About

My name’s Sumeet and I’m a Bay Area native in my third year of studying computer science and mathematics at UC San Diego. Culture Quantified is my CAT 125 website for Fall 2018, and you can find my personal website here.

“Algorithms” and “big data” can seem very abstract to people who haven’t studied them, but they affect our lives in very real and concrete ways. The goal of this website is to demystify these concepts by analyzing them in the context of modern culture and at a high level: how Spotify has used algorithmic music curation to cement itself as a cultural fixture, how Facebook collects user data to tailor ads, etc.

As participants of society, we consume culture, actively or passively. Our environment is characterized by music streaming, social media, sports and entertainment (e.g.
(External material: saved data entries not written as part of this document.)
Lemma reopen_ok (acked : list PendingSegment) (env : ingest_env) (chunk : CapturedChunk) (i : bool) :
  ck_stream chunk = stream_at i -> (ck_capture_unix_nanos chunk < 9223372036854775808)%Z ->
  triple (asm_ok acked) (reopen sha256 env chunk i) (fun _ => asm_ok acked) (asm_ok acked).
Proof.
  intros Hi Hc. eapply triple_bind; [apply flush_stream_ok|]. intros [].
  eapply triple_bind; [by apply fresh_open|]. intros o.
  eapply triple_bind with
    (R := fun _ a => asm_ok acked a /\ open_at i (get2 i (la_last_stored a)) o).
  - apply triple_modify. intros a [Hok Ho]. split; [|done].
    apply set_open_ok; [done|]. by intros x [= <-].
  - intros []. eapply triple_bind; [apply triple_lift; naive_solver|]. intros o'.
    apply triple_modify. intros a (Ho' & Hok & Ho). ok_inv.
    apply set_open_ok; [done|]. intros x [= <-]. by eapply append_chunk_open.
Qed.

Lemma ingest_ok (acked : list PendingSegment) (env : ingest_env) (chunk : CapturedChunk) :
  (ck_capture_unix_nanos chunk < 9223372036854775808)%Z ->
  triple (asm_ok acked) (ingest sha256 env chunk) (fun _ => asm_ok acked) (asm_ok acked).
Proof.
  intros Hc. eapply triple_bind; [by apply triple_lift|]. intros i.
  eapply triple_bind; [apply triple_gets|]. intros seen.
  destruct (_ || _); [apply triple_err; naive_solver|].
  eapply triple_bind; [apply triple_gets|]. intros open.
  eapply triple_bind with
    (R := fun o a => ck_stream chunk = stream_at i /\ asm_ok acked a
                     /\ open_at i (get2 i (la_last_stored a)) o).
  - destruct open as [o|].
    + eapply triple_conseq; [apply triple_ret|exact (fun _ H => H)|].
      intros x a (-> & Ho & _ & Hi & Hok). symmetry in Ho.
      split_and!; [by apply index_Ok|done|by apply (st_open _ _ _ (Hok i))].
    + intros a r a' (_ & _ & Hi & Hok). apply index_Ok in Hi. revert a r a' Hok.
      eapply triple_bind; [by apply fresh_open|]. intros o.
      eapply triple_bind with
        (R := fun _ a => asm_ok acked a /\ open_at i (get2 i (la_last_stored a)) o).
      * apply triple_modify. intros a [Hok Ho]. split; [|done].
        apply set_open_ok; [done|]. by intros x [= <-].
      * intros []. eapply triple_conseq; [apply triple_ret|exact (fun _ H => H)|]. naive_solver.
  - intros o. eapply triple_bind with (R := fun _ => asm_ok acked).
    + intros a r a' (Hi & Hok & Ho). destruct (append_chunk o chunk) as [o'|[]] eqn:Ha.
      * intros [= <- <-]. apply set_open_ok; [done|]. intros x [= <-]. by eapply append_chunk_open.
      * by intros [= <- <-].
      * by intros [= <- <-].
      * by apply reopen_ok.
      * by apply reopen_ok.
    + intros []. apply triple_modify. intros a. apply set_seen_ok.
Qed.

Lemma flush_if_due_ok (acked : list PendingSegment) (now : MonoTime) (call : store_io)
  (s : LogStream.t) :
  triple (asm_ok acked) (flush_if_due sha256 now call s) (fun _ => asm_ok acked) (asm_ok acked).
Proof.
  eapply triple_bind; [by apply triple_lift|]. intros i. eapply triple_bind; [apply triple_gets|].
  intros [o|]; [destruct (_ <=? _)|].
  - eapply triple_conseq; [apply flush_stream_ok|naive_solver|done].
  - eapply triple_conseq; [apply triple_ret|exact (fun _ H => H)|naive_solver].
  - eapply triple_conseq; [apply triple_ret|exact (fun _ H => H)|naive_solver].
Qed.
(* ===== verification/LogLive.v ===== *)
(** Draining of container output into the spool ([rust/worker/src/log_live.rs]),
    and the claim made from registered evidence ([log_summary::summarize]).

    [collect_capture_shared] waits on the producer, on the queue and on a timer:
    [live_event] is what makes one turn of its [select!] ready, and the collector
    is a function of the turns.  No result means it is still waiting. *)

From S2P Require Import Prelude Os Protocol Lease Control Supervisor LogFormat LogSpool LogCapture.
From S2P Require Import LogAssembler.
From S2P Require Import LogSummary.
Open Scope N_scope.

Inductive LiveLogError : Type :=
| Assembly (e : AssembleError)
| CaptureFailed.

(** [LiveCapture] without its [assembler], which is part of the shared state. *)
Record LiveCapture := {
  lc_counts : two N;
  lc_complete : bool;
}.

Abbreviation produced := (result RuntimeError.t unit).

Inductive live_event : Type :=
| ProducerReady (r : produced)
| ReceiverReady (item : option CapturedChunk) (env : ingest_env)
| FlushTick (now : MonoTime) (stdout stderr : store_io).

(** What the loop keeps: [producer_result] and [receiver_closed]. *)
Record collecting := {
  co_producer : option produced;
  co_closed : bool;
}.

Section Collector.
Context (sha256 : bytes -> bytes).

Abbreviation live A := (st LogAssembler LiveLogError A).

(** [?] with [From<AssembleError>]. *)
Definition assemble {A : Type} (m : asm A) : live A := fun a =>
  let (r, a') := m a in (map_err Assembly r, a').

(** One turn; a branch whose [if] is false is disabled. *)
Definition collect_turn (e : live_event) (c : collecting) : live collecting :=
  match e with
  | ProducerReady r =>
      match co_producer c with
      | None => st_ret {| co_producer := Some r; co_closed := co_closed c |}
      | Some _ => st_ret c
      end
  | ReceiverReady item env =>
      if co_closed c then st_ret c
      else match item with
           | Some chunk => let! _ := assemble (ingest sha256 env chunk) in st_ret c
           | None => st_ret {| co_producer := co_producer c; co_closed := true |}
           end
  | FlushTick now c0 c1 => let! _ := assemble (flush_due sha256 now c0 c1) in st_ret c
  end.

Fixpoint collect_loop (events : list live_event) (c : collecting) : live (option produced) :=
  match co_producer c, co_closed c with
  | Some r, true => st_ret (Some r)
  | _, _ =>
      match events with
      | [] => st_ret None
      | e :: events' => let! c' := collect_turn e c in collect_loop events' c'
      end
  end.

Definition totals (counts : LogQueue) : result LiveLogError (two N) :=
  let? out := map_err (fun _ => CaptureFailed) (last_sequence counts LogStream.Stdout) in
  let? err := map_err (fun _ => CaptureFailed) (last_sequence counts LogStream.Stderr) in
  Ok (Two out err).

Definition collect_capture_shared (events : list live_event) (counts : LogQueue)
  (stdout stderr : store_io) : live (option LiveCapture) :=
  let! done := collect_loop events {| co_producer := None; co_closed := false |} in
  match done with
  | None => st_ret None
  | Some producer_result =>
      let! _ := assemble (flush_all sha256 stdout stderr) in
      let! t := st_lift (totals counts) in
      st_ret (Some {| lc_counts := t; lc_complete := is_ok producer_result |})
  end.

(** [collect_capture], over [new_shared]. *)
Definition collect_capture (euid : N) (root : string) (dir : option string) (spool_cap : N)
  (call : create_io) (fs : files) (events : list live_event) (counts : LogQueue)
  (stdout stderr : store_io) : result LiveLogError (option LiveCapture * LogAssembler) :=
  let? a := map_err Assembly (assembler_new euid root dir spool_cap call fs) in
  match collect_capture_shared events counts stdout stderr a with
  | (Ok c, a') => Ok (c, a')
  | (Err e, _) => Err e
  end.

Definition capture_running (euid : N) (root : string) (dir : option string) (call : create_io)
  (fs : files) (follow_logs : LogQueue -> list live_event * LogQueue) (stdout stderr : store_io)
  : result LiveLogError (option LiveCapture * LogAssembler) :=
  let? queue := map_err (fun _ => CaptureFailed) (LogCapture.bounded QUEUE_CHUNKS) in
  let (events, counts) := follow_logs queue in
  collect_capture euid root dir MAX_SPOOL_BYTES call fs events counts stdout stderr.

(** * Lemmas *)

(** Chunks carry the capture times the queue gives them. *)
Definition timed (e : live_event) : Prop :=
  match e with
  | ReceiverReady (Some chunk) _ => (ck_capture_unix_nanos chunk < 9223372036854775808)%Z
  | _ => True
  end.

Lemma assemble_inv {A : Type} (m : asm A) (a a' : LogAssembler) (r : result LiveLogError A) :
  assemble m a = (r, a') -> exists r', m a = (r', a') /\ r = map_err Assembly r'.
Proof. unfold assemble. destruct (m a) as [r' a1]. intros [= <- <-]. by exists r'. Qed.

Lemma collect_turn_steps (acked : list PendingSegment) (e : live_event) (c : collecting)
  (a a' : LogAssembler) (r : result LiveLogError collecting) :
  timed e -> collect_turn e c a = (r, a') -> rtc (asm_step sha256) (acked, a) (acked, a').
Proof.
  intros Ht H. destruct e as [p|[chunk|] env|now c0 c1]; cbn [collect_turn timed] in *.
  - destruct (co_producer c); by apply pair_equal_spec in H as [_ <-].
  - destruct (co_closed c); [by apply pair_equal_spec in H as [_ <-]|].
    unfold st_bind in H. destruct (assemble _ a) as [r1 a1] eqn:E.
    assert (a1 = a') as -> by (by destruct r1; apply pair_equal_spec in H as [_ <-]).
    apply assemble_inv in E as (r' & E & _). apply rtc_once. by eapply as_ingest.
  - destruct (co_closed c); by apply pair_equal_spec in H as [_ <-].
  - unfold st_bind in H. destruct (assemble _ a) as [r1 a1] eqn:E.
    assert (a1 = a') as -> by (by destruct r1; apply pair_equal_spec in H as [_ <-]).
    apply assemble_inv in E as (r' & E & _). apply rtc_once. by eapply as_flush_due.
Qed.

Lemma collect_loop_steps (acked : list PendingSegment) (events : list live_event) (c : collecting)
  (a a' : LogAssembler) (r : result LiveLogError (option produced)) :
  Forall timed events -> collect_loop events c a = (r, a') ->
  rtc (asm_step sha256) (acked, a) (acked, a').
Proof.
  intros Ht. revert c a. induction Ht as [|e events He Ht IH]; intros c a H; cbn [collect_loop] in H.
  - destruct (co_producer c), (co_closed c); by apply pair_equal_spec in H as [_ <-].
  - assert (H' : (let! c' := collect_turn e c in collect_loop events c') a = (r, a') \/ a' = a).
    { destruct (co_producer c), (co_closed c); auto. right. by apply pair_equal_spec in H as [_ <-]. }
    destruct H' as [H'| ->]; [|done]. unfold st_bind in H'.
    destruct (collect_turn e c a) as [[c'|x] a1] eqn:E.
    + etrans; [by eapply collect_turn_steps|]. by eapply IH.
    + apply pair_equal_spec in H' as [_ <-]. by eapply collect_turn_steps.
Qed.

Lemma flush_stream_open (i : bool) (call : store_io) (a a' : LogAssembler)
  (r : result AssembleError unit) :
  flush_stream sha256 call (stream_at i) a = (r, a') ->
  get2 i (la_open a') = None /\ get2 (negb i) (la_open a') = get2 (negb i) (la_open a).
Proof.
  unfold flush_stream, st_bind, st_lift, st_gets, st_modify, st_ret.
  replace (index (stream_at i)) with (Ok i : result AssembleError bool) by (by destruct i).
  destruct (get2 i (la_open a)) as [o|] eqn:Ho.
  - destruct (writer_finish (os_writer o)) as [seg|x]; cbn [map_err].
    + destruct (store _ _ _ _ _) as [[[[entry|]|x] sp] fs]; intros [_ <-]%pair_equal_spec;
        destruct i; split; reflexivity.
    + intros [_ <-]%pair_equal_spec. destruct i; split; reflexivity.
  - by intros [_ <-]%pair_equal_spec.
Qed.

Lemma flush_all_open (c0 c1 : store_io) (a a' : LogAssembler) :
  flush_all sha256 c0 c1 a = (Ok tt, a') -> la_open a' = Two None None.
Proof.
  unfold flush_all, st_bind. destruct (flush_stream _ c0 _ a) as [[u|x] a1] eqn:E; [|done].
  intros H. apply (flush_stream_open false) in E as [E0 _].
  apply (flush_stream_open true) in H as [H1 H0]. cbn [negb] in H0. rewrite E0 in H0.
  by destruct (la_open a') as [o0 o1]; cbn in *; subst.
Qed.

Lemma collected_Ok (events : list live_event) (counts : LogQueue) (c0 c1 : store_io)
  (a a' : LogAssembler) (cap : LiveCapture) :
  collect_capture_shared events counts c0 c1 a = (Ok (Some cap), a') ->
  exists a1 p, collect_loop events {| co_producer := None; co_closed := false |} a = (Ok (Some p), a1)
    /\ flush_all sha256 c0 c1 a1 = (Ok tt, a') /\ lc_complete cap = is_ok p
    /\ lc_counts cap = Two (lq_stdout counts) (lq_stderr counts).
Proof.
  unfold collect_capture_shared, st_bind. intros H.
  destruct (collect_loop _ _ a) as [[[p|]|x] a1]; [|done..].
  destruct (assemble _ a1) as [[u|x] a2] eqn:E; [|done]. destruct u.
  apply assemble_inv in E as (r' & E & Hr). destruct r' as [[]|]; [|done].
  apply pair_equal_spec in H as [H <-]. apply Ok_inj in H as [= <-].
  by exists a1, p.
Qed.

Lemma collect_loop_producer (events : list live_event) (c : collecting) (a a' : LogAssembler)
  (p : produced) :
  collect_loop events c a = (Ok (Some p), a') -> co_producer c = Some p \/ ProducerReady p ∈ events.
Proof.
  revert c a. induction events as [|e events IH]; intros c a H; cbn [collect_loop] in H.
  - destruct (co_producer c), (co_closed c); try done. apply pair_equal_spec in H as [[= <-] _]. auto.
  - assert (H' : (let! c' := collect_turn e c in collect_loop events c') a = (Ok (Some p), a')
      \/ co_producer c = Some p).
    { destruct (co_producer c), (co_closed c); auto.
      right. by apply pair_equal_spec in H as [[= <-] _]. }
    destruct H' as [H'|H']; [|by left]. unfold st_bind in H'.
    destruct (collect_turn e c a) as [[c'|x] a1] eqn:E; [|done].
    apply IH in H' as [Hc|Hin]; [|right; by right].
    destruct e as [r|item env|now c0 c1]; cbn [collect_turn] in E; unfold st_bind, st_ret in E.
    + destruct (co_producer c) eqn:Hp; apply pair_equal_spec in E as [[= <-] _]; [left; congruence|].
      injection Hc as ->. right. left.
    + destruct (co_closed c); [|destruct item; [destruct (assemble _ a) as [[]]|]]; try done;
        apply pair_equal_spec in E as [[= <-] _]; by left.
    + destruct (assemble _ a) as [[]]; [|done]. apply pair_equal_spec in E as [[= <-] _]. by left.
Qed.

(** A finished capture has sealed everything.  When the collector returns, no
    stream has an open segment, so that the candidates stored for a stream,
    published or still pending, account for every number up to the last stored
    one; the totals it returns are those of the queue, which count chunks the
    queue dropped, and it claims completeness only for a producer that ended well. *)
Theorem finished_capture_is_sealed (euid : N) (root : string) (dir : option string) (cap : N)
  (call : create_io) (fs : files) (a a1 a' : LogAssembler) (acked : list PendingSegment)
  (events : list live_event) (counts : LogQueue) (c0 c1 : store_io) (lc : LiveCapture) (i : bool)
  (x : N) :
  assembler_new euid root dir cap call fs = Ok a ->
  rtc (asm_step sha256) ([], a) (acked, a1) -> Forall timed events ->
  collect_capture_shared events counts c0 c1 a1 = (Ok (Some lc), a') ->
  1 <= x <= get2 i (la_last_stored a') ->
  la_open a' = Two None None /\
  (exists p, p ∈ of_stream i (acked ++ la_pending a') /\ sealed p /\
     ps_first_sequence p <= x <= ps_last_sequence p) /\
  lc_counts lc = Two (lq_stdout counts) (lq_stderr counts) /\
  (lc_complete lc = true -> ProducerReady (Ok tt) ∈ events).
Proof.
  intros Hnew Hs Ht H Hx. apply collected_Ok in H as (a2 & p & Hl & Hf & Hc & Ht').
  assert (Hok : asm_ok acked a').
  { eapply asm_steps_ok; [|by eapply assembler_new_ok]. etrans; [exact Hs|].
    etrans; [by eapply collect_loop_steps|]. apply rtc_once. by eapply as_flush_all. }
  split_and!; [by eapply flush_all_open| |done|].
  - destruct (stored_once acked a' i x Hok Hx) as (l1 & q & l2 & Heq & Hq & Hin & _).
    exists q. split_and!; try done; try lia. rewrite Heq. apply elem_of_app. right. left.
  - rewrite Hc. destruct p as [[]|]; [|done]. intros _.
    by destruct (collect_loop_producer _ _ _ _ _ Hl).
Qed.
End Collector.

Lemma finished_capture_is_sealed_witness :
  exists a' lc,
    collect_capture_shared zero_digest
      [ReceiverReady (Some chunk_fixture) ingest_env_fixture; ProducerReady (Ok tt);
       ReceiverReady None ingest_env_fixture]
      {| lq_capacity := 256; lq_items := []; lq_closed := false; lq_stdout := 3; lq_stderr := 0 |}
      store_io_fixture store_io_fixture assembler_fixture = (Ok (Some lc), a') /\
    exists p, p ∈ of_stream false ([] ++ la_pending a') /\ sealed p /\
      ps_first_sequence p <= 2 <= ps_last_sequence p.
Proof.
  eexists _, _. split; [vm_compute; reflexivity|].
  eapply (finished_capture_is_sealed zero_digest 0 "/w/00000000-0000-0000-0000-000000000005"
    (Some "00000000-0000-0000-0000-000000000005"%string) 4096 create_io_fixture ∅ assembler_fixture
    assembler_fixture _ []
    [ReceiverReady (Some chunk_fixture) ingest_env_fixture; ProducerReady (Ok tt);
     ReceiverReady None ingest_env_fixture]
    {| lq_capacity := 256; lq_items := []; lq_closed := false; lq_stdout := 3; lq_stderr := 0 |}
    store_io_fixture store_io_fixture _ false 2).
  - vm_compute. reflexivity.
  - done.
  - repeat constructor.
  - vm_compute. reflexivity.
  - vm_compute. split; discriminate.
Defined.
Hollywood), and other American trappings. These aspects of culture surround us and become unavoidable, but also give us a common understanding: we all know what Apple Music and Twitter are, who LeBron James and Kanye West are. And so, we can use these common cultural understandings as vehicles through which we can learn about more abstract concepts like collaborative filtering (how Amazon recommends products based on what similar users buy).

The audience for this website is anyone familiar with modern culture—understanding data science at Spotify requires a basic understanding of streaming (as an example)—and interested in (or curious about) algorithms and data.

I’ve been interested in computer science and mathematics since high school, and I’ve applied my knowledge of algorithms and big data across several industries, including cyber-security, server management, healthcare. Between my junior and senior years of high school, I interned at Zscaler, a global cloud-based information security company that was a startup at the time and is now widely recognized as an industry leader, and developed a web visualization of global cyberthreats using the company’s internal data. The summer after my freshman year at UC San Diego, I interned at Actiance, a communications compliance multinational, where I led a team of three interns in developing an anomaly detection and diagnostic service for product sites’ server configurations. And, I spend my most recent summer in Chicago developing data integrity and transformation tools for IBM Watson Health, a division of IBM Watson (best known for significantly outperforming the most successful contestants of the Jeopardy! game show) dedicated to solving some of the world’s most pressing health challenges through data, analytics, and artifical intelligence.